WORK TO COMPLETE: Set down exactly, from the records below, the line with "(** [n] distinct" through the line with "whether [wrapper.shadowRoot] gives", and nothing else.

========================

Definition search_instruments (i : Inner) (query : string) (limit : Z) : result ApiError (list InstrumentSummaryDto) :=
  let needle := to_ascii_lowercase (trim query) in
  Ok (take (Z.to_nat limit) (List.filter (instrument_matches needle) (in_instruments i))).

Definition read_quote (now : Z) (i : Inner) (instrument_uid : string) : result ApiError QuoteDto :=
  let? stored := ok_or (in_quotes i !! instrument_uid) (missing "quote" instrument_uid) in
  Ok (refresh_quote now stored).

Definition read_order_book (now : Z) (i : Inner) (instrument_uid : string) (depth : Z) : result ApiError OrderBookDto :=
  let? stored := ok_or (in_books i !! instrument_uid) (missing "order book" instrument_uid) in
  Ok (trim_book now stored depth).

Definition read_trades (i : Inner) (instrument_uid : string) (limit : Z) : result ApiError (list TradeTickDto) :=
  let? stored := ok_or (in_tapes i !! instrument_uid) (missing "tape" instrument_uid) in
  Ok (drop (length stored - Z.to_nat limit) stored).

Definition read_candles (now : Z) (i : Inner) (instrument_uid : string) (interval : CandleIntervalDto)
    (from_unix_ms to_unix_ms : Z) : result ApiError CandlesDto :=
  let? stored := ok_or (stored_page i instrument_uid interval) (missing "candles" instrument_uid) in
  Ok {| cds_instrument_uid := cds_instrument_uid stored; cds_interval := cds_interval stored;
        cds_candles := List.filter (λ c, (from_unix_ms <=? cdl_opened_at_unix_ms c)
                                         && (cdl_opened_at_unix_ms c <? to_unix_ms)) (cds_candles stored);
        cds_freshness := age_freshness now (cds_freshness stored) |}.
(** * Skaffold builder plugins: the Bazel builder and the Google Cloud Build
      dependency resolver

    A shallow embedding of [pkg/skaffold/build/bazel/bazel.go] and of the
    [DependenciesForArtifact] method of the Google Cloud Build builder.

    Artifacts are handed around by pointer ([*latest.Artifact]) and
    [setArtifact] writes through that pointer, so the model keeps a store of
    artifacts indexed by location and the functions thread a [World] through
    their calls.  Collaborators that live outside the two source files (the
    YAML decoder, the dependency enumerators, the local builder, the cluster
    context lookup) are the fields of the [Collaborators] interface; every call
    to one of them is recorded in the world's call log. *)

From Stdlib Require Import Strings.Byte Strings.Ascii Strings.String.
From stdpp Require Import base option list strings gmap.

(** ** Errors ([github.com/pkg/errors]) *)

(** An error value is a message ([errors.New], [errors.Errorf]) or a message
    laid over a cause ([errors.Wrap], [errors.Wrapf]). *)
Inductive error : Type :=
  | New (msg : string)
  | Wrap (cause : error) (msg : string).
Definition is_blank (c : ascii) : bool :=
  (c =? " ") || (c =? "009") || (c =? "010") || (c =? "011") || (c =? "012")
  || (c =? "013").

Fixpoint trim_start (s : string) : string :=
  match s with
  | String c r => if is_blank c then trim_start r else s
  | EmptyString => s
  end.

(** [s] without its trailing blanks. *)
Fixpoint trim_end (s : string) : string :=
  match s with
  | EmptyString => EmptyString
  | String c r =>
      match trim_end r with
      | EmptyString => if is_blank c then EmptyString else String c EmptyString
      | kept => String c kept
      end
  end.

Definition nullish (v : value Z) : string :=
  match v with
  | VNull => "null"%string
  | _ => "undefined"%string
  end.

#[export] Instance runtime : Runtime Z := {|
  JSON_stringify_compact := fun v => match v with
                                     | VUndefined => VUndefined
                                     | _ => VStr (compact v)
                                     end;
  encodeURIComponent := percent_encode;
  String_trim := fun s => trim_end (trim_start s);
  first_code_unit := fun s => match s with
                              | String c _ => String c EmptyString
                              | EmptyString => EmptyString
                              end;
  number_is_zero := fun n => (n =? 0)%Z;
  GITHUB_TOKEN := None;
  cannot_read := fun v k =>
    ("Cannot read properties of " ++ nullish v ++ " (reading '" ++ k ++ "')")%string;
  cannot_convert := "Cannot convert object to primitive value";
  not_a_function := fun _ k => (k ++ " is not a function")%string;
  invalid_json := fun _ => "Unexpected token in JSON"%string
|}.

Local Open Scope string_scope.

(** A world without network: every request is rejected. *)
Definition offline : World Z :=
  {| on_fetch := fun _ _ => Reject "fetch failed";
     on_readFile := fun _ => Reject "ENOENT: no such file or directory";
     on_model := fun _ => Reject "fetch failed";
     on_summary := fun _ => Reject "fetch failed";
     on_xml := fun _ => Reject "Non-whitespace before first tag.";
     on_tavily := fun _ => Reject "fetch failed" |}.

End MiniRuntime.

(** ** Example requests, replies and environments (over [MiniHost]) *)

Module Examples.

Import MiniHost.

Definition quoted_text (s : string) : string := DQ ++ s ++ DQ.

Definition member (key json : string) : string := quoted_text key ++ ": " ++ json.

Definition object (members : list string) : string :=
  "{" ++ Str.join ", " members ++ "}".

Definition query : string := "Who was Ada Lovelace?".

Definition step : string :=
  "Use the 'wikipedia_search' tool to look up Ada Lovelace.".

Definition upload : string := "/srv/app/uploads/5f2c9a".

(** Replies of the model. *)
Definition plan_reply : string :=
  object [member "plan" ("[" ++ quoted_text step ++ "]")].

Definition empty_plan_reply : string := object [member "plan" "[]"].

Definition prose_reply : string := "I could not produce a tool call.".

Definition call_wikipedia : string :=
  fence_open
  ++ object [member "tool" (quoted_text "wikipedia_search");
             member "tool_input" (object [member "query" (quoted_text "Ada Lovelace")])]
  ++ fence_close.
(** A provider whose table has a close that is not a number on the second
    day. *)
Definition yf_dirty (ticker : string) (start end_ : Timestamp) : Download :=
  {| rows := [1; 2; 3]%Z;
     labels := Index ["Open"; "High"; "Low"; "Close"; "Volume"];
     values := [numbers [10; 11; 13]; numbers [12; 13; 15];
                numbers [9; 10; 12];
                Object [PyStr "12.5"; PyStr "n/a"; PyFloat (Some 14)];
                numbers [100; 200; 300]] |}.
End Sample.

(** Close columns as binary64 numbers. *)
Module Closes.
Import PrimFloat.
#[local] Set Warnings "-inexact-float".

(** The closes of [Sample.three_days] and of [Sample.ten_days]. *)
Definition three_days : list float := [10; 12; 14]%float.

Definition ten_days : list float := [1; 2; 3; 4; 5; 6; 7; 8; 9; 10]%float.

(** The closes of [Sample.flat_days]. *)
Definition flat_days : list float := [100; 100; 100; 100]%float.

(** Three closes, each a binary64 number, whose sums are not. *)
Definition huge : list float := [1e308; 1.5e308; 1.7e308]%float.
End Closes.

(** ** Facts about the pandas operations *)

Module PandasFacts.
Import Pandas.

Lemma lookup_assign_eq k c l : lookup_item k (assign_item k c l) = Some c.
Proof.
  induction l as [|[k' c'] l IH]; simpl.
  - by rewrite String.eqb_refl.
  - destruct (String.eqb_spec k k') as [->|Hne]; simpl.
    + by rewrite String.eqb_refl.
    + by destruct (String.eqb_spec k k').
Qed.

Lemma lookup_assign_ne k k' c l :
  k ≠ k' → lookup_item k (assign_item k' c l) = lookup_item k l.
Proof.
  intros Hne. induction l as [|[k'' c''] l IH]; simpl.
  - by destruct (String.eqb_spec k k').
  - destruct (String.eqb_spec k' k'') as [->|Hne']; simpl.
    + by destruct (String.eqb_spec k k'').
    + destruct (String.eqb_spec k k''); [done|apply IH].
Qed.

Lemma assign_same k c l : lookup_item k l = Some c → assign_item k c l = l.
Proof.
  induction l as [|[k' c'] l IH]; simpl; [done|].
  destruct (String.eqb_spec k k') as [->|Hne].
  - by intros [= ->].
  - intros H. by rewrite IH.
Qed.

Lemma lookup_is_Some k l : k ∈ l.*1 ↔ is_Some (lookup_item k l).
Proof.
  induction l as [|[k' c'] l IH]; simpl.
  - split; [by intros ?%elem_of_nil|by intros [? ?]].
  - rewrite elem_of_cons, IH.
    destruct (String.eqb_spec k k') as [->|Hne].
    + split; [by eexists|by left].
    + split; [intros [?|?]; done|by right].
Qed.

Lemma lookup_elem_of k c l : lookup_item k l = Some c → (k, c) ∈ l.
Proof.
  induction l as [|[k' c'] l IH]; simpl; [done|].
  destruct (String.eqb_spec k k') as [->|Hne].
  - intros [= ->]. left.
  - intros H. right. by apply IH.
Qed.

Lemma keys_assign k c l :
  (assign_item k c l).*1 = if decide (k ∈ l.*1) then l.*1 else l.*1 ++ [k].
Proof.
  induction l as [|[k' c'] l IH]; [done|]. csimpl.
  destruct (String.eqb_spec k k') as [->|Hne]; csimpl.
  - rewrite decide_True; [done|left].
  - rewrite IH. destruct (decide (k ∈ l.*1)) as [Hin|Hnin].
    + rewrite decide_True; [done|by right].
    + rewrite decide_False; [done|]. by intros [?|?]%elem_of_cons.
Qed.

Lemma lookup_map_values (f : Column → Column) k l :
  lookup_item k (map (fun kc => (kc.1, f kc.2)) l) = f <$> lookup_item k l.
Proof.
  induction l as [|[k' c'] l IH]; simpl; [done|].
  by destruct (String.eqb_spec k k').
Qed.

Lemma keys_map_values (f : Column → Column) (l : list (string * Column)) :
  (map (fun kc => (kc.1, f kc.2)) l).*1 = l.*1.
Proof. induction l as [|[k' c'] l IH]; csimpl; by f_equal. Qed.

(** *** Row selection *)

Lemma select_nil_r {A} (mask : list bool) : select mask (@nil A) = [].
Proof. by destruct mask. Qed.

========================

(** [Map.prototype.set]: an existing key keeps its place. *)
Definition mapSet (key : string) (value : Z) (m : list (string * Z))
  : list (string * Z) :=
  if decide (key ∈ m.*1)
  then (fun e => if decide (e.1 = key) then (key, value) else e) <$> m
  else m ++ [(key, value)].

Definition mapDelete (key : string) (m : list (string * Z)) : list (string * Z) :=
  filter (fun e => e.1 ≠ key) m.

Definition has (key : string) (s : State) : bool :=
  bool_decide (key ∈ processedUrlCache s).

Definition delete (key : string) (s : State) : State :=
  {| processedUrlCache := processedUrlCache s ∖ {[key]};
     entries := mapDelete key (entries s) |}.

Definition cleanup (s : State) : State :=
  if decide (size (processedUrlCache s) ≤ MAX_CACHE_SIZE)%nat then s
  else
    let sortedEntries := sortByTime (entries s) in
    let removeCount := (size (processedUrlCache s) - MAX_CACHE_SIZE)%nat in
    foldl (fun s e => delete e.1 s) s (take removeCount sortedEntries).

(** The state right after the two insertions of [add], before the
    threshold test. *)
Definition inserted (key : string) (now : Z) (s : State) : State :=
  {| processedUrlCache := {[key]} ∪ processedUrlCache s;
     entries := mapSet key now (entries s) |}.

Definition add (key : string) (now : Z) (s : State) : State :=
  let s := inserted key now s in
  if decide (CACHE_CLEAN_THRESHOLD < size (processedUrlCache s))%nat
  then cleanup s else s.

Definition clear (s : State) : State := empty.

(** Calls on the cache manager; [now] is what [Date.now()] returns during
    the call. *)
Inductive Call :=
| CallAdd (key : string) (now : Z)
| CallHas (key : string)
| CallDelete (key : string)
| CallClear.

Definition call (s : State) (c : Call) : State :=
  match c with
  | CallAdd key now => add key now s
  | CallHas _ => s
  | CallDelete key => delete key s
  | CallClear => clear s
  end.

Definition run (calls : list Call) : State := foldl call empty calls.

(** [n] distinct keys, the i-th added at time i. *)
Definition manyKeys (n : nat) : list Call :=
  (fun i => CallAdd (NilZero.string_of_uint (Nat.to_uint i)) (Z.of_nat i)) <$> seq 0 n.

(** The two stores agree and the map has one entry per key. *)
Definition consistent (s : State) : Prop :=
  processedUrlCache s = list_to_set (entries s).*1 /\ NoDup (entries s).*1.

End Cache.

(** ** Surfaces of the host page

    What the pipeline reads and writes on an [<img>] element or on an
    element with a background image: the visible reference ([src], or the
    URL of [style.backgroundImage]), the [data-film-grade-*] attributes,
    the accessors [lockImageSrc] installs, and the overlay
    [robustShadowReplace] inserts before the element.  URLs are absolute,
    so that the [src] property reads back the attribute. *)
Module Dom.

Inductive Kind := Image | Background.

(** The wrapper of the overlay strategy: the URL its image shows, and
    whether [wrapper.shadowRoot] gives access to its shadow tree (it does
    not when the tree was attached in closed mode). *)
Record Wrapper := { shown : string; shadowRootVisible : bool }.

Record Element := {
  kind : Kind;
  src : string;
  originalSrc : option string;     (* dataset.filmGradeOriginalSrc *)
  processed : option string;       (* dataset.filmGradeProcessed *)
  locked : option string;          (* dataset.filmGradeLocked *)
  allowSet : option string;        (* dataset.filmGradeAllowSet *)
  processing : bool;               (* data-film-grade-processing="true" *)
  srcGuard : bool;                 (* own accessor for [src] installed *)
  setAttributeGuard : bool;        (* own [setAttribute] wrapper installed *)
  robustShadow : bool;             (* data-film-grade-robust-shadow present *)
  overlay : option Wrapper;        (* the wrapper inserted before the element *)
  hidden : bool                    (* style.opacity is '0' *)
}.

========================

RESULT OF THIS EXERCISE:
(** [n] distinct keys, the i-th added at time i. *)
Definition manyKeys (n : nat) : list Call :=
  (fun i => CallAdd (NilZero.string_of_uint (Nat.to_uint i)) (Z.of_nat i)) <$> seq 0 n.

(** The two stores agree and the map has one entry per key. *)
Definition consistent (s : State) : Prop :=
  processedUrlCache s = list_to_set (entries s).*1 /\ NoDup (entries s).*1.

End Cache.

(** ** Surfaces of the host page

    What the pipeline reads and writes on an [<img>] element or on an
    element with a background image: the visible reference ([src], or the
    URL of [style.backgroundImage]), the [data-film-grade-*] attributes,
    the accessors [lockImageSrc] installs, and the overlay
    [robustShadowReplace] inserts before the element.  URLs are absolute,
    so that the [src] property reads back the attribute. *)
Module Dom.

Inductive Kind := Image | Background.

(** The wrapper of the overlay strategy: the URL its image shows, and
    whether [wrapper.shadowRoot] gives access to its shadow tree (it does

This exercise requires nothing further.